| Cardinals Split As Vatican Internal Rift Widens
Sunday Times
June 2, 2012
http://www.sundaytimes.lk/index.php?option=com_content&view=article&id=19878:cardinals-split-as-vatican-internal-rift-widens&catid=81:news&Itemid=625
Cardinals tasked with deciding the fate of the Vatican bank president amid financial scandals and a struggle for power in the Holy See are struggling to come to an agreement, media reports said Saturday.
The commission of cardinals must decide whether or not to uphold the board's decision to oust Ettore Gotti Tedeschi, who was fired for failing to clean up the institution's image amid accusations of corruption and money-laundering.
But the cardinals are reportedly split, with two of the four siding with Gotti Tedeschi, widening the bitter rift between the financial ethics expert and Secretary of State Tarcisio Bertone, the Vatican number two.
It was Bertone who reportedly pushed the bank's board to fire their president as internal divisions over financial transparency came to a head.

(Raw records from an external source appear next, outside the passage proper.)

(* ===== verification/KVStore.v ===== *)
(** The multi-version store: storage/kvstore.go and kvstore_compaction.go.

    Every change gets a revision; its record goes to the key bucket of the
    backend under the revision, and the revision into the key index.  The store
    also keeps leases attached to keys.  Methods of [store] whose names are taken
    by the index carry the prefix [store_].

    Locks are not modelled: an operation between [TxnBegin] and [TxnEnd] runs
    alone, and so does every other operation.  Random transaction IDs are
    arguments.  A compaction that was scheduled is a [job]; [compaction_step] is
    one batch of the job at the head of the queue, so that batches interleave
    with other operations.  Metrics and logging are left out; [log.Fatalf] is a
    panic. *)

From S2P Require Import Prelude RaftPB Proto RaftCodec OrderedMap Revision KeyIndex TreeIndex StorePB Backend Lessor.

(** [[]byte("key")], [[]byte("meta")] and the keys of the meta bucket *)
Definition keyBucketName : list Z := [107; 101; 121].
Definition metaBucketName : list Z := [109; 101; 116; 97].
Definition scheduledCompactKeyName : list Z :=
  [115; 99; 104; 101; 100; 117; 108; 101; 100; 67; 111; 109; 112; 97; 99; 116; 82; 101; 118].
Definition finishedCompactKeyName : list Z :=
  [102; 105; 110; 105; 115; 104; 101; 100; 67; 111; 109; 112; 97; 99; 116; 82; 101; 118].

(** A scheduled compaction: [scheduleCompaction(rev, keep)] with the key its
    next batch starts at. *)
Record job := Job { j_rev : Z; j_keep : gset revision; j_last : list Z }.

Definition kv_unmarshal (v : list Z) : outcome KeyValue :=
  match KeyValue_Unmarshal v KeyValue0 with
  | DOk kv => Ok kv
  | _ => Panic "storage: cannot unmarshal event"
  end.

Section store.
  Context {M : Type -> Type} {om : OMap M}.

Record store := Store {
  s_b : backend M;
  s_kvindex : treeIndex (M := M);
  s_le : option lessor;
  s_currentRev : revision;
  s_compactMainRev : Z;
  s_txnID : Z;
  s_changes : list KeyValue;
  s_jobs : list job;
}.
#[global] Instance store_eta : Eta store := fun s =>
  Store (s_b s) (s_kvindex s) (s_le s) (s_currentRev s) (s_compactMainRev s) (s_txnID s) (s_changes s) (s_jobs s).

  Implicit Types (s : store) (key value : list Z) (endk : option (list Z)).

(** [s.currentRev.main], and the revision of the changes of the open transaction. *)
Definition cur_main s : Z := rv_main (s_currentRev s).

Definition Rev s : Z := cur_main s.
Definition FirstRev s : Z := s_compactMainRev s.

(** ** Leases of keys *)

Definition detach s (id : Z) key (why : string) : outcome store :=
  match s_le s with
  | None => Panic why
  | Some le =>
      let '(le, err) := Detach le id [key] in
      match err with
      | Some _ => Panic why
      | None => Ok (s <| s_le := Some le |>)
      end
  end.

Definition attach s (id : Z) key (why : string) : outcome store :=
  match s_le s with
  | None => Panic why
  | Some le =>
      let '(le, err) := Attach le id [key] in
      match err with
      | Some _ => Panic why
      | None => Ok (s <| s_le := Some le |>)
      end
  end.

(** ** Reading *)

(** The loop of [rangeKeys] over the revisions of the keys. *)
Fixpoint rangeKeys_loop (b : backend M) (revpairs : list revision) (limit : Z) (kvs : list KeyValue)
  : outcome (list KeyValue) :=
  match revpairs with
  | [] => Ok kvs
  | revpair :: revpairs' =>
      let '(start, endb) := revBytesRange revpair in
      let! vs := UnsafeRange b keyBucketName start endb 0 in
      match vs with
      | [(_, v)] =>
          let! kv := kv_unmarshal v in
          let kvs := kvs ++ [kv] in
          if (limit >? 0) && (zlen kvs >=? limit) then Ok kvs
          else rangeKeys_loop b revpairs' limit kvs
      | _ => Panic "storage: range cannot find rev"
      end
  end.

Definition rangeKeys s key endk (limit rangeRev : Z) : outcome (list KeyValue * Z * option storage_error) :=
  let curRev := if rv_sub (s_currentRev s) >? 0 then i64 (cur_main s + 1) else cur_main s in
  if rangeRev >? curRev then Ok ([], cur_main s, Some ErrFutureRev) else
  let rev := if rangeRev <=? 0 then curRev else rangeRev in
  if rev <=? s_compactMainRev s then Ok ([], 0, Some ErrCompacted) else
  let! '(_, revpairs) := ti_Range (s_kvindex s) key endk rev in
  if zlen revpairs =? 0 then Ok ([], curRev, None) else
  let! kvs := rangeKeys_loop (s_b s) revpairs limit [] in
  Ok (kvs, curRev, None).

(** ** Writing *)

(** The record of revision [rev] in the key bucket: [vs[0]]. *)
Definition read_rev s (rev : revision) : outcome KeyValue :=
  let! vs := UnsafeRange (s_b s) keyBucketName (revToBytes rev) [] 0 in
  let! v := at_ vs 0 in
  kv_unmarshal v.2.

Definition store_put s key value (leaseID : Z) : outcome store :=
  let rev := i64 (cur_main s + 1) in
  let! got := ti_Get (s_kvindex s) key rev in
  let! '(c, ver, oldLease) :=
    (match got with
     | inr (grev, created, ver) =>
         let! kv := read_rev s grev in Ok (rv_main created, ver, kvLease kv)
     | inl _ => Ok (rev, 0, NoLease)
     end) in
  let r := Revision rev (rv_sub (s_currentRev s)) in
  let kv := mkKeyValue key c rev (i64 (ver + 1)) value leaseID in
  let! d := KeyValue_Marshal kv in
  let! b := unsafePut (s_b s) keyBucketName (revToBytes r) d in
  let! ti := ti_Put (s_kvindex s) key r in
  let s := s <| s_b := b |> <| s_kvindex := ti |> <| s_changes := s_changes s ++ [kv] |>
             <| s_currentRev := (s_currentRev s) <| rv_sub := i64 (rv_sub (s_currentRev s) + 1) |> |> in
  let! s := (if negb (oldLease =? NoLease) then detach s oldLease key "unexpected error from lease detach" else Ok s) in
  if negb (leaseID =? NoLease) then attach s leaseID key "unexpected error from lease Attach" else Ok s.

Definition store_delete s key (rev : revision) : outcome store :=
  let r := Revision (i64 (cur_main s + 1)) (rv_sub (s_currentRev s)) in
  let! ibytes := appendMarkTombstone (revToBytes r) in
  let kv := KeyValue0 <| kvKey := key |> in
  let! d := KeyValue_Marshal kv in
  let! b := unsafePut (s_b s) keyBucketName ibytes d in
  let! '(ti, err) := ti_Tombstone (s_kvindex s) key r in
  match err with
  | Some _ => Panic "storage: cannot tombstone an existing key"
  | None =>
      let s := s <| s_b := b |> <| s_kvindex := ti |> <| s_changes := s_changes s ++ [kv] |>
                 <| s_currentRev := (s_currentRev s) <| rv_sub := i64 (rv_sub (s_currentRev s) + 1) |> |> in
      let! kv := read_rev s rev in
      if negb (kvLease kv =? NoLease) then detach s (kvLease kv) (kvKey kv) "storage: cannot detach" else Ok s
  end.

Fixpoint delete_loop s (krs : list (list Z * revision)) : outcome store :=
  match krs with
  | [] => Ok s
  | (key, rev) :: krs' => let! s := store_delete s key rev in delete_loop s krs'
  end.

Definition deleteRange s key endk : outcome (store * Z) :=
  let rrev := if rv_sub (s_currentRev s) >? 0 then i64 (cur_main s + 1) else cur_main s in
  let! '(keys, revs) := ti_Range (s_kvindex s) key endk rrev in
  if zlen keys =? 0 then Ok (s, 0) else
  let! s := delete_loop s (zip keys revs) in
  Ok (s, zlen keys).

(** ** Transactions *)

Definition TxnBegin s (id : Z) : store :=
  s <| s_currentRev := (s_currentRev s) <| rv_sub := 0 |> |> <| s_txnID := id |>.

Definition txnEnd s (txnID : Z) : store * option storage_error :=
  if negb (txnID =? s_txnID s) then (s, Some ErrTxnIDMismatch) else
  let s := s <| s_b := Unlock (s_b s) |> in
  let main := if negb (rv_sub (s_currentRev s) =? 0) then i64 (cur_main s + 1) else cur_main s in
  (s <| s_currentRev := Revision main 0 |>, None).

Definition TxnEnd s (txnID : Z) : store * option storage_error := txnEnd s txnID.

Definition Put s (id : Z) key value (leaseID : Z) : outcome (store * Z) :=
  let s := TxnBegin s id in
  let! s := store_put s key value leaseID in
  let '(s, _) := txnEnd s id in
  Ok (s, cur_main s).

Definition Range s (id : Z) key endk (limit rangeRev : Z)
  : outcome (store * (list KeyValue * Z * option storage_error)) :=
  let s := TxnBegin s id in
  let! r := rangeKeys s key endk limit rangeRev in
  let '(s, _) := txnEnd s id in
  Ok (s, r).

Definition DeleteRange s (id : Z) key endk : outcome (store * (Z * Z)) :=
  let s := TxnBegin s id in
  let! '(s, n) := deleteRange s key endk in
  let '(s, _) := txnEnd s id in
  Ok (s, (n, cur_main s)).

Definition TxnRange s (txnID : Z) key endk (limit rangeRev : Z)
  : outcome (list KeyValue * Z * option storage_error) :=
  if negb (txnID =? s_txnID s) then Ok ([], 0, Some ErrTxnIDMismatch)
  else rangeKeys s key endk limit rangeRev.

Definition TxnPut s (txnID : Z) key value (leaseID : Z) : outcome (store * (Z * option storage_error)) :=
  if negb (txnID =? s_txnID s) then Ok (s, (0, Some ErrTxnIDMismatch)) else
  let! s := store_put s key value leaseID in
  Ok (s, (i64 (cur_main s + 1), None)).

Definition TxnDeleteRange s (txnID : Z) key endk : outcome (store * (Z * Z * option storage_error)) :=
  if negb (txnID =? s_txnID s) then Ok (s, (0, 0, Some ErrTxnIDMismatch)) else
  let! '(s, n) := deleteRange s key endk in
  let rev := if negb (n =? 0) || negb (rv_sub (s_currentRev s) =? 0) then i64 (cur_main s + 1) else cur_main s in
  Ok (s, (n, rev, None)).

Definition getChanges s : store * list KeyValue := (s <| s_changes := [] |>, s_changes s).

(** [Revoke] of the lessor, with the store as its range deleter: [items] is the
    order in which Go ranges over the item set of the lease, with the IDs of the
    transactions. *)
Definition Revoke s (id : Z) (items : list (Z * list Z)) : outcome (store * option lease_error) :=
  match s_le s with
  | None => Panic "nil pointer dereference"
  | Some le =>
      match le_leaseMap le !! id with
      | None => Ok (s, Some ErrLeaseNotFound)
      | Some l =>
          let! s := foldM (fun s it => let! '(s, _) := DeleteRange s it.1 it.2 None in Ok s) items s in
          let! b := removeFrom l (s_b s) in
          Ok (s <| s_le := (fun le => le <| le_leaseMap := delete (l_ID l) (le_leaseMap le) |>) <$> s_le s |>
                <| s_b := b |>, None)
      end
  end.

(** ** Compaction *)

Definition store_Compact s (rev : Z) : outcome (store * option storage_error) :=
  if rev <=? s_compactMainRev s then Ok (s, Some ErrCompacted) else
  if rev >? cur_main s then Ok (s, Some ErrFutureRev) else
  let! b := unsafePut (s_b s) metaBucketName scheduledCompactKeyName (revToBytes (Revision rev 0)) in
  let b := ForceCommit (Unlock b) in
  let! '(ti, keep) := ti_Compact (s_kvindex s) rev in
  Ok (s <| s_compactMainRev := rev |> <| s_b := b |> <| s_kvindex := ti |>
        <| s_jobs := s_jobs s ++ [Job rev keep (replicate 17 0)] |>, None).

(** The loop over the keys of a batch: the backend and the last revision. *)
Definition compact_key (keep : gset revision) (st : backend M * revision) (key : list Z)
  : outcome (backend M * revision) :=
  let! rev := bytesToRev key in
  if bool_decide (rev ∈ keep) then Ok (st.1, rev) else
  let! b := UnsafeDelete st.1 keyBucketName key in
  Ok (b, rev).

Definition batchsize : Z := 10000.

(** One round of the loop of [scheduleCompaction] of the first job. *)
Definition compaction_step s : outcome store :=
  match s_jobs s with
  | [] => Ok s
  | j :: jobs =>
      let endb := PutUint64 (u64 (j_rev j + 1)) in
      let! kvs := UnsafeRange (s_b s) keyBucketName (j_last j) endb batchsize in
      let! '(b, rev) := foldM (compact_key (j_keep j)) kvs.*1 (s_b s, revision0) in
      if zlen kvs <? batchsize then
        let! b := unsafePut b metaBucketName finishedCompactKeyName (revToBytes (Revision (j_rev j) 0)) in
        Ok (s <| s_b := Unlock b |> <| s_jobs := jobs |>)
      else
        let last := revToBytes (rev <| rv_sub := i64 (rv_sub rev + 1) |>) in
        Ok (s <| s_b := Unlock b |> <| s_jobs := Job (j_rev j) (j_keep j) last :: jobs |>)
  end.

Definition Commit s : store := s <| s_b := ForceCommit (s_b s) |>.

(** ** Recovery *)

(** The lessor of [restore]: a lease that is gone is ignored. *)
Definition restore_lease s (f : lessor -> lessor * option lease_error) (why : string) : outcome store :=
  match s_le s with
  | None => Panic why
  | Some le =>
      let '(le, err) := f le in
      match err with
      | None | Some ErrLeaseNotFound => Ok (s <| s_le := Some le |>)
      | Some _ => Panic why
      end
  end.

(** One round of the loop of [restore] over the records of the key bucket. *)
Definition restore_key s (p : list Z * list Z) : outcome store :=
  let '(key, val) := p in
  let! kv := kv_unmarshal val in
  let! kb := slice2 key 0 revBytesLen in
  let! rev := bytesToRev kb in
  let! tombstone := isTombstone key in
  let! s :=
    (if tombstone then
       let! '(ti, _) := ti_Tombstone (s_kvindex s) (kvKey kv) rev in
       let s := s <| s_kvindex := ti |> in
       if negb (kvLease kv =? NoLease)
       then restore_lease s (fun le => Detach le (kvLease kv) [kvKey kv]) "storage: unexpected Detach error"
       else Ok s
     else
       let! ti := ti_Restore (s_kvindex s) (kvKey kv) (Revision (kvCreateRevision kv) 0) rev (kvVersion kv) in
       let s := s <| s_kvindex := ti |> in
       if negb (kvLease kv =? NoLease)
       then restore_lease s (fun le => Attach le (kvLease kv) [kvKey kv]) "unexpected Attach error"
       else Ok s) in
  Ok (s <| s_currentRev := rev |>).

(** [restore]; the second result is the revision of the interrupted compaction
    that a goroutine is started for. *)
Definition restore s : outcome (store * option Z) :=
  let min := revToBytes (Revision 1 0) in
  let max := revToBytes (Revision 9223372036854775807 9223372036854775807) in
  let! finished := UnsafeRange (s_b s) metaBucketName finishedCompactKeyName [] 0 in
  let! s :=
    (match finished with
     | [] => Ok s
     | (_, v) :: _ => let! rev := bytesToRev v in Ok (s <| s_compactMainRev := rv_main rev |>)
     end) in
  let! kvs := UnsafeRange (s_b s) keyBucketName min max 0 in
  let! s := foldM restore_key kvs s in
  let! scheduled := UnsafeRange (s_b s) metaBucketName scheduledCompactKeyName [] 0 in
  let! resume :=
    (match scheduled with
     | [] => Ok None
     | (_, v) :: _ =>
         let! rev := bytesToRev v in
         Ok (if rv_main rev >? s_compactMainRev s then Some (rv_main rev) else None)
     end) in
  Ok (s <| s_b := Unlock (s_b s) |>, resume).

Definition NewStore (b : backend M) (le : option lessor) : outcome (store * option Z) :=
  let b := UnsafeCreateBucket b keyBucketName in
  let b := UnsafeCreateBucket b metaBucketName in
  let b := ForceCommit (Unlock b) in
  restore (Store b newTreeIndex le (Revision 1 0) (-1) 0 [] []).

Definition Restore s (b : backend M) : outcome (store * option Z) :=
  restore (s <| s_b := b |> <| s_kvindex := newTreeIndex |> <| s_currentRev := Revision 1 0 |>
             <| s_compactMainRev := -1 |> <| s_txnID := -1 |> <| s_jobs := [] |>).

Definition store_Equal (a b : store) : outcome bool :=
  if negb (bool_decide (s_currentRev a = s_currentRev b)) then Ok false else
  if negb (s_compactMainRev a =? s_compactMainRev b) then Ok false else
  ti_Equal (s_kvindex a) (s_kvindex b).
End store.
Arguments store : clear implicits.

“The cardinals are split. Two have refused to vote the measure backed by Bertone,” the Corriere della Sera said.
According to the Repubblica daily, “the split within the organisation” is also linked to the “Vatileaks” scandal, which has seen whistle blowers leak documents to the press, apparently in an attempt to bring Bertone down.
Gotti Tedeschi's mission was to get the Vatican on to the “white list” of financially virtuous countries, but tensions grew after Bertone resisted reform and pushed for a new transparency law to be watered down.
Cardinal Attilio Nicora, head of the Vatican's internal watchdog and a member of the commission, particularly resents Bertone for interference which is slowing the move towards financial transparency, according to Vatican watchers.
Moneyval, the Council of Europe's experts on anti-money laundering, is due to rule at the beginning of July on the whether the Holy See has managed to clean up its act and meet international monetary standards.
Gotti Tedeschi was put in charge of the bank -- also known as the Institute for Religious Works (IOR) -- in 2009, in an effort on the part of the Vatican to rid the institution of scandal, but was unceremoniously ousted last week.
The 67 year old came under suspicion himself in 2010 when he was investigated as part of an inquiry by magistrates into money-laundering and was more recently also suspected of leaking secret papal documents to the press.